Humansense(s) can not blame this limited-ness on machines. We simply can not
shake off reality. It is reality alone which we have learnt to transport via symbols. In order that
paper machines and computers can administrate and emulate reality, what we call reality
has to become data. In contrast with the rather more leisurely era of magic, industrial society
has developed rational systems for developing symbols. So, how is man, his behaviour, his
gestures, his industriousness, transformed into data? Jo Krausse describes the origins
and development of modern diagramatics, the interplay and interweaving of maps and
tables, of cartography and statistics.

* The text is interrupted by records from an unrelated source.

(* ===== verification/Fsinfo.v ===== *)
(** * The [fsinfo] system call ([sys_fsinfo] of [kernel/sysproc.c])

    The call scans the inode blocks and the free bitmap through the buffer
    cache and copies four counters to user space.  The theorem says that the
    counters are exactly the numbers of allocated inodes, files, directories
    and free blocks. *)
From S2P Require Import Prelude Params Sleeplock CString Interfaces Fs FsBlocks FsInode.

(** [struct fsinfo] of [kernel/stat.h]. *)
Record fsinfo : Set := mkFsinfo {
  total_files : Z; total_dirs : Z; total_inodes : Z; free_blocks : Z }.

Definition fsinfo_bytes (i : fsinfo) : bytes :=
  to_le 4 (total_files i) ++ to_le 4 (total_dirs i) ++ to_le 4 (total_inodes i) ++ to_le 4 (free_blocks i).

(** One inode slot of the scan. *)
Definition count_inode (type : Z) (i : fsinfo) : fsinfo :=
  if type =? 0 then i
  else
    let i := mkFsinfo (total_files i) (total_dirs i) (total_inodes i + 1) (free_blocks i) in
    if type =? T_FILE then mkFsinfo (total_files i + 1) (total_dirs i) (total_inodes i) (free_blocks i)
    else if type =? T_DIR then mkFsinfo (total_files i) (total_dirs i + 1) (total_inodes i) (free_blocks i)
    else i.

(** The inner loops: n slots of an inode block, n bits of a bitmap block. *)
Fixpoint scan_inodes (d : bytes) (n : nat) (i : Z) (info : fsinfo) : fsinfo :=
  match n with
  | O => info
  | S n => scan_inodes d n (i + 1) (count_inode (di_type d (i * DINODE_SIZE)) info)
  end.
Fixpoint scan_bits (d : bytes) (n : nat) (i : Z) (info : fsinfo) : fsinfo :=
  match n with
  | O => info
  | S n => scan_bits d n (i + 1)
      (if bit_clear d i
       then mkFsinfo (total_files info) (total_dirs info) (total_inodes info) (free_blocks info + 1)
       else info)
  end.

Section sys_fsinfo.
Context {D U : Type} `{BlockOps D} `{UserMem U}.

(** [for] loops that thread [info]. *)
Fixpoint scan_blocks (n : nat) (k : Z) (block : Z -> Z) (scan : Z -> bytes -> fsinfo -> fsinfo)
    (info : fsinfo) : M (@fstate D U) fsinfo :=
  match n with
  | O => ret info
  | S n =>
      let! bp := blk (bl_bread ROOTDEV (block k)) in
      let! d := blk (bl_data bp) in
      blk (bl_brelse bp) ;;;
      scan_blocks n (k + 1) block scan (scan k d info)
  end.

Definition sys_fsinfo (addr : Z) : M (@fstate D U) Z :=
  let! sb := gets f_sb in
  let ninodeblocks := (sb_ninodes sb + IPB - 1) / IPB in
  let info := mkFsinfo 0 0 0 0 in
  let! info := scan_blocks (Z.to_nat ninodeblocks) 0
    (fun b => u32 (sb_inodestart sb + b))
    (fun b d => scan_inodes d (Z.to_nat (Z.min IPB (sb_ninodes sb - b * IPB))) 0) info in
  let! info := scan_blocks (Z.to_nat ((sb_size sb + BPB - 1) / BPB)) 0
    (fun k => BBLOCK (k * BPB) sb)
    (fun k d => scan_bits d (Z.to_nat (Z.min BPB (sb_size sb - k * BPB))) 0) info in
  let! r := user (um_copyout addr (fsinfo_bytes info)) in
  if r <? 0 then ret (-1) else ret 0.
End sys_fsinfo.

(** ** Counting *)

Definition countb (p : Z -> bool) (lo n : Z) : Z := Z.of_nat (length (filter (fun k => p k = true) (seqZ lo n))).

Lemma countb_app p lo n m : 0 <= n -> 0 <= m -> countb p lo (n + m) = countb p lo n + countb p (lo + n) m.
Proof. intros. unfold countb. rewrite seqZ_app, filter_app, length_app by lia. lia. Qed.

Lemma countb_0 p lo : countb p lo 0 = 0.
Proof. done. Qed.

Lemma countb_1 p lo : countb p lo 1 = if p lo then 1 else 0.
Proof.
  unfold countb. replace (seqZ lo 1) with [lo] by (unfold seqZ; simpl; f_equal; lia).
  rewrite filter_cons, filter_nil. destruct (p lo); [by rewrite decide_True|by rewrite decide_False].
Qed.

Lemma countb_ext p q lo lo' n :
  (forall k, 0 <= k < n -> p (lo + k) = q (lo' + k)) -> countb p lo n = countb q lo' n.
Proof.
  destruct (decide (0 <= n)) as [Hn|Hn].
  - revert lo lo'. pattern n. apply natlike_ind; [done| |done]. clear n Hn.
    intros n Hn IH lo lo' Hpq. replace (Z.succ n) with (1 + n) by lia.
    rewrite !countb_app, !countb_1 by lia. f_equal.
    + specialize (Hpq 0 ltac:(lia)). rewrite !Z.add_0_r in Hpq. by rewrite Hpq.
    + apply IH. intros k Hk. specialize (Hpq (1 + k) ltac:(lia)). by rewrite !Z.add_assoc in Hpq.
  - intros _. unfold countb. by rewrite !seqZ_nil by lia.
Qed.

(** Adding the counts of two disjoint ranges. *)
Definition add_info (a b : fsinfo) : fsinfo :=
  mkFsinfo (total_files a + total_files b) (total_dirs a + total_dirs b)
    (total_inodes a + total_inodes b) (free_blocks a + free_blocks b).

Definition inode_counts (ty : Z -> Z) (lo n : Z) : fsinfo :=
  mkFsinfo (countb (fun k => ty k =? T_FILE) lo n) (countb (fun k => ty k =? T_DIR) lo n)
    (countb (fun k => negb (ty k =? 0)) lo n) 0.
Definition free_counts (used : Z -> bool) (lo n : Z) : fsinfo :=
  mkFsinfo 0 0 0 (countb (fun k => negb (used k)) lo n).

Lemma fsinfo_eq a b : total_files a = total_files b -> total_dirs a = total_dirs b ->
  total_inodes a = total_inodes b -> free_blocks a = free_blocks b -> a = b.
Proof. destruct a, b; simpl. congruence. Qed.

Lemma count_inode_add ty lo info : count_inode (ty lo) info = add_info info (inode_counts ty lo 1).
Proof.
  unfold count_inode, add_info, inode_counts. rewrite !countb_1. unfold T_FILE, T_DIR.
  destruct (Z.eqb_spec (ty lo) 0) as [->|]; [apply fsinfo_eq; simpl; lia|].
  destruct (Z.eqb_spec (ty lo) 2) as [->|]; [apply fsinfo_eq; simpl; lia|].
  destruct (Z.eqb_spec (ty lo) 1); apply fsinfo_eq; simpl; lia.
Qed.

Lemma add_info_assoc a b c : add_info (add_info a b) c = add_info a (add_info b c).
Proof. apply fsinfo_eq; simpl; lia. Qed.

Lemma inode_counts_app ty lo n m : 0 <= n -> 0 <= m ->
  inode_counts ty lo (n + m) = add_info (inode_counts ty lo n) (inode_counts ty (lo + n) m).
Proof. intros. apply fsinfo_eq; simpl; rewrite ?countb_app by lia; lia. Qed.

Lemma free_counts_app u lo n m : 0 <= n -> 0 <= m ->
  free_counts u lo (n + m) = add_info (free_counts u lo n) (free_counts u (lo + n) m).
Proof. intros. apply fsinfo_eq; simpl; rewrite ?countb_app by lia; lia. Qed.

Lemma scan_inodes_counts d n i info : 0 <= i ->
  scan_inodes d n i info =
    add_info info (inode_counts (fun k => di_type d (k * DINODE_SIZE)) i (Z.of_nat n)).
Proof.
  revert i info. induction n as [|n IH]; intros i info Hi; cbn [scan_inodes].
  - apply fsinfo_eq; simpl; rewrite ?countb_0; lia.
  - rewrite IH by lia. rewrite (count_inode_add (fun k => di_type d (k * DINODE_SIZE)) i), add_info_assoc.
    f_equal. rewrite <- inode_counts_app by lia. f_equal. lia.
Qed.

Lemma scan_bits_counts d n i info : 0 <= i ->
  scan_bits d n i info = add_info info (free_counts (bit_at d) i (Z.of_nat n)).
Proof.
  revert i info. induction n as [|n IH]; intros i info Hi; cbn [scan_bits].
  - apply fsinfo_eq; simpl; rewrite ?countb_0; lia.
  - rewrite IH by lia. replace (Z.of_nat (S n)) with (1 + Z.of_nat n) by lia.
    rewrite free_counts_app by lia. rewrite <- add_info_assoc. f_equal.
    rewrite bit_clear_at. unfold free_counts. rewrite countb_1.
    destruct (bit_at d i); apply fsinfo_eq; simpl; lia.
Qed.

Section spec.
Context {D U : Type} `{BlockLaws D} `{UserMem U}.
Implicit Types (d : D) (s : @fstate D U).

(** The type of inode [inum] on disk. *)
Definition inode_type d (sb : superblock) (inum : Z) : Z :=
  di_type (bl_view d (IBLOCK inum sb)) (dinode_off inum).

(** The counters as they should be. *)
Definition fsinfo_of d (sb : superblock) : fsinfo :=
  add_info (inode_counts (inode_type d sb) 0 (sb_ninodes sb))
    (free_counts (block_used d sb) 0 (sb_size sb)).

Lemma scan_blocks_wp s n k block scan info (acc : Z -> fsinfo) d0 :
  ro_post d0 (f_blk s) -> info = acc k ->
  (forall j, k <= j < k + Z.of_nat n -> can_read d0 (block j) /\
     scan j (bl_view d0 (block j)) (acc j) = acc (j + 1)) ->
  wp (scan_blocks n k block scan info) s (fun r s' =>
    r = acc (k + Z.of_nat n) /\ exists d', s' = set_blk d' s /\ ro_post d0 d').
Proof.
  revert s k info. induction n as [|n IH]; intros s k info Hro -> Hblk; cbn [scan_blocks].
  - apply wp_ret. replace (k + Z.of_nat 0) with k by lia. split; [done|].
    exists (f_blk s). split; [symmetry; apply set_blk_id|done].
  - destruct (Hblk k ltac:(lia)) as [Hr Hstep].
    apply with_block; [by eapply can_read_ro|]. intros h d1 Hgot.
    apply wp_bind. eapply wp_mono; [by eapply (put_clean s)|]. intros ? s1 (d2 & -> & Hro2).
    destruct Hro as (Hs0 & Hv0 & Hrest) eqn:E. rewrite Hv0, Hstep.
    eapply wp_mono; [apply IH; [cbn [f_blk set_blk]; by eapply ro_trans|done|intros j Hj; apply Hblk; lia]|].
    intros r s' (-> & d' & -> & Hro'). split; [f_equal; lia|]. by exists d'.
Qed.

Definition fsinfo_geom d (sb : superblock) : Prop :=
  0 <= sb_ninodes sb < 2^31 /\ 0 <= sb_size sb < 2^31 /\
  0 <= sb_inodestart sb < 2^31 /\ 0 <= sb_bmapstart sb < 2^31 /\
  (forall k, 0 <= k < (sb_ninodes sb + IPB - 1) / IPB -> can_read d (sb_inodestart sb + k)) /\
  (forall k, 0 <= k < (sb_size sb + BPB - 1) / BPB -> can_read d (sb_bmapstart sb + k)).

Lemma ceil_div a n : 0 < n -> 0 <= a -> (forall k, 0 <= k < (a + n - 1) / n -> k * n < a) /\
  a <= (a + n - 1) / n * n /\ 0 <= (a + n - 1) / n.
Proof.
  intros Hn Ha. pose proof (Z_div_mod_eq_full (a + n - 1) n) as He.
  pose proof (Z.mod_pos_bound (a + n - 1) n Hn) as Hm. split; [|split; [lia|apply Z.div_pos; lia]].
  intros k Hk. nia.
Qed.

Lemma inode_scan_step d sb b : fsinfo_geom d sb -> 0 <= b < (sb_ninodes sb + IPB - 1) / IPB ->
  scan_inodes (bl_view d (sb_inodestart sb + b)) (Z.to_nat (Z.min IPB (sb_ninodes sb - b * IPB))) 0
      (inode_counts (inode_type d sb) 0 (Z.min (b * IPB) (sb_ninodes sb))) =
    inode_counts (inode_type d sb) 0 (Z.min ((b + 1) * IPB) (sb_ninodes sb)).
Proof.
  intros (Hn & _ & Hst & _ & Hrd & _) Hb. destruct (ceil_div (sb_ninodes sb) IPB) as (Hlt & _ & _); [klia|lia|].
  specialize (Hlt b Hb). rewrite scan_inodes_counts by lia.
  change IPB with 16 in *. rewrite Z2Nat.id by lia.
  set (m := Z.min 16 (sb_ninodes sb - b * 16)).
  replace (Z.min ((b + 1) * 16) (sb_ninodes sb)) with (b * 16 + m) by lia.
  replace (Z.min (b * 16) (sb_ninodes sb)) with (b * 16) by lia.
  rewrite inode_counts_app by lia. f_equal.
  assert (forall k, 0 <= k < m -> di_type (bl_view d (sb_inodestart sb + b)) ((0 + k) * DINODE_SIZE) =
    inode_type d sb (0 + b * 16 + k)) as Hty.
  { intros k Hk. unfold inode_type, IBLOCK, dinode_off. change IPB with 16.
    replace ((0 + b * 16 + k) / 16) with b by (apply Z.div_unique with k; lia).
    replace ((0 + b * 16 + k) `mod` 16) with k by (apply Z.mod_unique with b; lia).
    rewrite u32_id by lia. by rewrite (Z.add_comm b), Z.add_0_l. }
  unfold inode_counts. f_equal; apply countb_ext; intros k Hk; by rewrite Hty.
Qed.

Lemma bits_scan_step d sb k A : fsinfo_geom d sb -> 0 <= k < (sb_size sb + BPB - 1) / BPB ->
  scan_bits (bl_view d (sb_bmapstart sb + k)) (Z.to_nat (Z.min BPB (sb_size sb - k * BPB))) 0
      (add_info A (free_counts (block_used d sb) 0 (Z.min (k * BPB) (sb_size sb)))) =
    add_info A (free_counts (block_used d sb) 0 (Z.min ((k + 1) * BPB) (sb_size sb))).
Proof.
  intros (_ & Hn & _ & Hst & _ & Hrd) Hb. destruct (ceil_div (sb_size sb) BPB) as (Hlt & _ & _); [klia|lia|].
  specialize (Hlt k Hb). rewrite scan_bits_counts, add_info_assoc by lia. f_equal.
  rewrite Z2Nat.id by klia. set (m := Z.min BPB (sb_size sb - k * BPB)).
  assert (0 < m <= BPB) as Hm by (unfold m; klia).
  replace (Z.min ((k + 1) * BPB) (sb_size sb)) with (k * BPB + m) by (unfold m; lia).
  replace (Z.min (k * BPB) (sb_size sb)) with (k * BPB) by lia.
  rewrite free_counts_app by klia. f_equal. unfold free_counts. f_equal. apply countb_ext.
  intros j Hj. f_equal. unfold block_used.
  destruct (BBLOCK_split sb k j) as [HB Hmod]; [klia..|]. rewrite !Z.add_0_l, HB, Hmod.
  rewrite BBLOCK_eq, Z.div_mul by klia. do 2 f_equal. lia.
Qed.

Lemma sys_fsinfo_wp s addr `{!UserMemLaws U} :
  bl_wf (f_blk s) -> fsinfo_geom (f_blk s) (f_sb s) ->
  wp (sys_fsinfo addr) s (fun r s' => exists d' u' t c,
    um_copyout addr (fsinfo_bytes (fsinfo_of (f_blk s) (f_sb s))) (f_user s) = Ret c u' t /\
    (r = 0 /\ c = 0 \/ r = -1 /\ c = -1) /\
    s' = set_user u' (set_blk d' s) /\ ro_post (f_blk s) d').
Proof.
  intros Hwf Hg. set (d := f_blk s) in *. set (sb := f_sb s) in *.
  pose proof Hg as (Hn & Hsz & Hi & Hb & Hri & Hrb).
  destruct (ceil_div (sb_ninodes sb) IPB) as (Hlt1 & Hle1 & Hpos1); [klia|lia|].
  destruct (ceil_div (sb_size sb) BPB) as (Hlt2 & Hle2 & Hpos2); [klia|lia|].
  unfold sys_fsinfo. apply wp_bind, wp_gets. fold sb. apply wp_bind.
  eapply wp_mono; [eapply (scan_blocks_wp s _ _ _ _ _
    (fun b => inode_counts (inode_type d sb) 0 (Z.min (b * IPB) (sb_ninodes sb))) d)|].
  { by apply ro_refl. }
  { replace (Z.min (0 * IPB) (sb_ninodes sb)) with 0 by lia. done. }
  { intros b Hb'. rewrite Z2Nat.id in Hb' by done. specialize (Hlt1 b ltac:(lia)).
    rewrite u32_id by klia. split; [apply Hri; lia|]. by apply inode_scan_step; [|lia]. }
  intros info1 s1 (-> & d1 & -> & Hro1). rewrite Z2Nat.id, Z.add_0_l by done.
  rewrite (Z.min_r _ (sb_ninodes sb)) by done. apply wp_bind.
  set (A := inode_counts (inode_type d sb) 0 (sb_ninodes sb)).
  eapply wp_mono; [eapply (scan_blocks_wp (set_blk d1 s) _ _ _ _ _
    (fun k => add_info A (free_counts (block_used d sb) 0 (Z.min (k * BPB) (sb_size sb)))) d)|].
  { done. }
  { replace (Z.min (0 * BPB) (sb_size sb)) with 0 by lia. apply fsinfo_eq; simpl; rewrite ?countb_0; lia. }
  { intros k Hk. rewrite Z2Nat.id in Hk by done. specialize (Hlt2 k ltac:(lia)).
    rewrite BBLOCK_eq, Z.div_mul, (Z.add_comm k) by klia. split; [apply Hrb; lia|].
    by apply bits_scan_step; [|lia]. }
  intros info2 s2 (-> & d2 & -> & Hro2). rewrite Z2Nat.id, Z.add_0_l by done.
  rewrite (Z.min_r _ (sb_size sb)) by done. change (add_info A _) with (fsinfo_of d sb). apply wp_bind, wp_zoom.
  destruct (wp_elim _ _ _ (um_copyout_law addr (fsinfo_bytes (fsinfo_of d sb)) (f_user s)))
    as (c & u' & t & Hrun & Hc).
  unfold wp at 1, wpt at 1. cbn [f_user set_blk]. rewrite Hrun.
  destruct Hc as [-> | ->]; [change (0 <? 0) with false|change (-1 <? 0) with true]; cbv iota; apply wp_ret;
    exists d2, u', t; [exists 0|exists (-1)]; split_and!; try done; auto.
Qed.
End spec.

Peter Fibich takes the example of the prisoners\' triangle
worn in Nazi concentration camps to show how simple geometry can be employed to mark
man, to help us to remember the almost industrial process of mass murder, and to repress
this memory. Stefan Wachter has used his mathematical skills to develop machines to
register, interpolate and interpret human movements. And graphic designer Pierre di Sciullo
designs a computer language for Tuareg nomads. Although the Tuareg have an alphabet
which is older than all European systems of notation, it is only with this new tool that they
can take part in the administration of the occident.